═════ Input

(** Decryption with the cipher that encrypted. *)
Lemma crypt_inverse j b : job_ok j -> text 16 b ->
  (driver_crypt false (job_cipher j) (driver_crypt true (job_cipher j) b).2).2 = b /\ length (driver_crypt true (job_cipher j) b).2 = length b.
Proof.
  intros [Hk Hkw Hi Hvw Hd Hn Hkc Hic _] Hb. set (c := job_cipher j).
  assert (cipher_ok c) as Hc by exact (key_cipher_ok (j_key j) (j_kw j) Hk). pose proof (cipher_ok_BLEN c Hc) as H16.
  assert (text 16 (ctx_iv c) /\ zlen (ctx_iv c) = 16) as [Hv Hz].
  { cbn. rewrite length_word_array, Hvw. split; [|done]. apply word_array_text. by rewrite Hvw. }
  assert (block_len_of (alg c) = 16) as HB by done.
  assert (block_ok 16 (ENCRYPT c)) as He by (rewrite <- HB; apply native_ok).
  assert (zlen (ctx_key c) = key_len_of (alg c)) as Hkl.
  { cbn. rewrite length_word_array, Hkw. unfold header_words. by destruct (kh_length _ Hk) as [-> | [-> | ->]]. }
  assert (forall x, text 16 x -> DECRYPT c (ENCRYPT c x) = x) as Hinv by (intros x Hx; apply native_inv; [done|by rewrite HB]).
  unfold driver_crypt. destruct Hc as [[-> | ->] _]; rewrite H16.
  - destruct (cbc_ok _ _ _ _ He Hv Hz Hb) as [_ Hl]. pose proof (cbc_inv _ _ _ _ _ He Hinv Hv Hz Hb) as E.
    destruct (cbc_encrypt _ _ _ b) as [? t]. cbn [snd] in *. split; [|done]. by destruct (cbc_decrypt _ _ _ t).
  - destruct (ctr_ok _ _ _ _ He Hv Hz Hb) as [_ Hl]. pose proof (ctr_inv _ _ _ _ He Hv Hz Hb) as E.
    destruct (ctr_crypt _ _ _ b) as [? t]. cbn [snd] in *. split; [|done]. by destruct (ctr_crypt _ _ _ t).
Qed.

(** C5: what one job encrypts another one decrypts.  The engine is given the words of both,
    with the same key and vector, the second reading where the first writes; in every order
    of the guest's writes and the steps of the thread the run comes to an end, and at the
    end of each the text is at the destination of the second job.  Memory gives back what
    is written at the two destinations, and the text is bytes. *)
Theorem aes_roundtrip s j1 j2 : ready s -> job_ok j1 -> job_ok j2 ->
  job_encrypts j1 = true -> job_encrypts j2 = false -> job_cipher j1 = job_cipher j2 ->
  job_dest j1 = job_source j2 -> job_length j1 = job_length j2 -> Forall (in_width 8) (job_text s j1) ->
  (forall j m t, j = j1 \/ j = j2 -> length t = job_length j -> dma_memory_read (dma_memory_write m (job_dest j) t) (job_dest j) (job_length j) = t) ->
  let words := concat (job_words j1 ++ job_words j2) in
  sn step (s, words) /\
  forall s' ws, rtc step (s, words) (s', ws) -> nf step (s', ws) ->
    dma_memory_read (mem s') (job_dest j2) (job_length j2) = job_text s j1.
Proof.
  intros Hs H1j H2j He1 He2 Hc Hd Hl Hb Hm words.
  assert (Forall good_words (job_words j1 ++ job_words j2)) as Hg by (apply Forall_app; split; by apply job_good).
  pose proof (ready_inv s (job_words j1 ++ job_words j2) Hs) as Hi. split; [by apply (run_terminates s _ Hg)|].
  intros s' ws Hr Hn. destruct (run_end _ _ _ _ Hg (run_in_run _ _ _ _ Hg Hi Hr) Hn) as (_ & _ & _ & s2 & Hq & (_ & _ & E)%core_inv).
  rewrite fmap_app, sequential_split in Hq. destruct (job_run s j1 (rd_core s Hs) H1j) as (s1 & Hq1 & Hs1 & M1).
  rewrite Hq1 in Hq. rewrite bind_Done in Hq. destruct (job_run s1 j2 Hs1 H2j) as (s2' & Hq2 & _ & M2). rewrite Hq2 in Hq. injection Hq as ->.
  assert (text 16 (job_text s j1)) as Ht.
  { split; [done|]. pose proof (data_text_blocks s (j_data j1) (j_upper j1) (j_src j1)) as E'. fold (job_source j1) in E'.
    change (data_text s (j_data j1) (j_upper j1) (j_src j1)) with (job_text s j1) in E'. rewrite E'. pose proof (jo_len j1 H1j) as Ha.
    unfold nonzero in Ha. apply negb_false_iff, Z.eqb_eq in Ha.
    pose proof (Z.land_ones (COMMAND_DATA_COMMAND_LENGTH (j_data j1)) 4 ltac:(lia)) as El. change (Z.ones 4) with 0xf in El.
    rewrite Ha in El. by apply Z.mod_divide. }
  destruct (crypt_inverse j1 _ H1j Ht) as [Einv Elen]. rewrite He1 in M1. rewrite He2, <- Hc in M2.
  assert (length (job_text s j1) = job_length j1) as Hlen by apply dma_memory_read_length.
  assert (job_text s1 j2 = (driver_crypt true (job_cipher j1) (job_text s j1)).2) as Et.
  { unfold job_text at 1. rewrite M1, <- Hd, <- Hl. apply Hm; [by left|]. by rewrite Elen. }
  rewrite Et, Einv in M2. rewrite <- E, M2. apply Hm; [by right|]. by rewrite Hlen.
Qed.

(** ** The interrupt line *)

Definition line_ok s : Prop := irq s = last_level s /\ last_level s = nonzero (get s REG_AES_INT_ENABLE .& get s REG_AES_INT_STATUS).

Lemma update_irq_line s : irq s = last_level s -> line_ok (aes_update_irq s).
Proof.
  intros E. unfold line_ok. rewrite !get_update_irq. unfold aes_update_irq.
  destruct (nonzero _) eqn:En, (last_level s) eqn:El; cbn; rewrite ?En, ?El, ?E; done.
Qed.

Lemma update_status_line s : irq s = last_level s -> line_ok (aes_update_command_fifo_status s).
Proof. intros E. by apply update_irq_line. Qed.

Lemma line_put s a v : line_ok s -> 0 <= a -> a .>> 2 <> REG_AES_INT_ENABLE .>> 2 -> a .>> 2 <> REG_AES_INT_STATUS .>> 2 -> line_ok (put s a v).
Proof. intros [E1 E2] Ha N1 N2. split; [done|]. by rewrite !get_put_other. Qed.

(** What keeps the registers and the line. *)
Lemma line_ext s s' : reg s' = reg s -> (irq s', last_level s') = (irq s, last_level s) -> regs_ok s -> line_ok s -> regs_ok s' /\ line_ok s'.
Proof. unfold line_ok, regs_ok, get. by intros -> [= -> ->]. Qed.

Lemma empty_fifo_line s s' : regs_ok s -> irq s = last_level s -> aes_empty_fifo s = Some s' -> regs_ok s' /\ line_ok s'.
Proof.
  unfold aes_empty_fifo. intros Hr E. case_match; [|done]. intros [= <-]. split; [by apply update_status_regs, put_regs_ok|by apply update_status_line].
Qed.

Lemma stop_keeps s a s' : aes_stop s a = Done s' -> reg s' = reg s /\ (irq s', last_level s') = (irq s, last_level s).
Proof. unfold aes_stop. cbv zeta. repeat case_match; try done; by intros [= <-]. Qed.

Lemma reset_line s s' : irq s = last_level s -> apple_aes_reset s = Done (Some s') -> regs_ok s' /\ line_ok s'.
Proof.
  intros E Hr. unfold apple_aes_reset in Hr. apply bind_Done_inv in Hr as (s1 & Hs & Hr). apply stop_keeps in Hs as [E1 [= E2 E3]].
  injection Hr as Hr. apply (empty_fifo_line s1); [|by rewrite E2, E3|done]. unfold regs_ok. rewrite E1. done.
Qed.

Lemma fifo_enqueue_keeps s s' : fifo_enqueue s = Some s' -> reg s' = reg s /\ (irq s', last_level s') = (irq s, last_level s).
Proof. unfold fifo_enqueue. repeat case_match; try done; by intros <-%(inj Some). Qed.

Lemma fifo_line s w s' : regs_ok s -> irq s = last_level s -> fifo_write s w = Done (Some s') -> regs_ok s' /\ line_ok s'.
Proof.
  intros Hr E Hf. unfold fifo_write in Hf. apply bind_Done_inv in Hf as (s1 & Hw & Hf). injection Hf as Hf.
  assert (regs_ok s1 /\ irq s1 = last_level s1) as [Hr1 E1].
  { unfold fifo_word in Hw. repeat case_match; try done; try (apply bind_Done_inv in Hw as (? & _ & Hw)); injection Hw as <-; try done.
    split; [by apply set_int_regs_ok|done]. }
  destruct (fifo_enqueue s1) as [s2|] eqn:Ee; [|done]. apply (inj Some) in Hf. subst s'. apply fifo_enqueue_keeps in Ee as [E2 [= E3 E4]].
  assert (regs_ok s2) as Hr2 by (unfold regs_ok; by rewrite E2). split; [by apply update_status_regs, put_regs_ok|].
  apply update_status_line. cbn. by rewrite E3, E4.
Qed.

Lemma control_line s v s' : regs_ok s -> line_ok s -> control_write s v = Done (Some s') -> regs_ok s' /\ line_ok s'.
Proof.
  intros Hr Hl. unfold control_write. repeat case_match; intros Hc.
  - injection Hc as <-. unfold aes_start. case_match; [|done]. by apply (line_ext s).
  - apply bind_Done_inv in Hc as (s1 & Hs & Hc). injection Hc as <-. apply stop_keeps in Hs as [E1 E2]. by apply (line_ext s).
  - injection Hc as Hc. by apply (empty_fifo_line s); [|apply Hl|].
  - by apply (reset_line s); [apply Hl|].
  - by injection Hc as <-.
Qed.

Lemma complete_line s c s' : regs_ok s -> irq s = last_level s -> complete s c = Done s' -> regs_ok s' /\ line_ok s'.
Proof.
  intros Hr E Hc. unfold complete in Hc. apply bind_Done_inv in Hc as (s1 & Hp & Hc). injection Hc as <-.
  destruct (process_frame _ _ _ Hp) as [_ [= F1 F2] _ F3 _]. split.
  - apply update_status_regs, put_regs_ok. unfold regs_ok, zlen in *. by rewrite F3.
  - apply update_status_line. cbn. by rewrite F1, F2.
Qed.

Lemma thread_line s i s' : regs_ok s -> line_ok s -> aes_thread s i = Done (Some s') -> regs_ok s' /\ line_ok s'.
Proof.
  intros Hr Hl. unfold aes_thread, thread_return. repeat case_match; try done; intros He;
    first [injection He as <-; by apply (line_ext s)|idtac].
  apply bind_Done_inv in He as (s1 & Hc & He). injection He as <-. destruct (complete_line _ _ _ Hr (proj1 Hl) Hc). by apply (line_ext s1).
Qed.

══════════

§ Work instructions: In the entries above, find the line with "- by injection Hc as <-." and the line with "intros Hr E Hc.", then restate word for word both of them and every line between, with nothing more.

§ Output:
  - by injection Hc as <-.
Qed.

Lemma complete_line s c s' : regs_ok s -> irq s = last_level s -> complete s c = Done s' -> regs_ok s' /\ line_ok s'.
Proof.
  intros Hr E Hc. unfold complete in Hc. apply bind_Done_inv in Hc as (s1 & Hp & Hc). injection Hc as <-.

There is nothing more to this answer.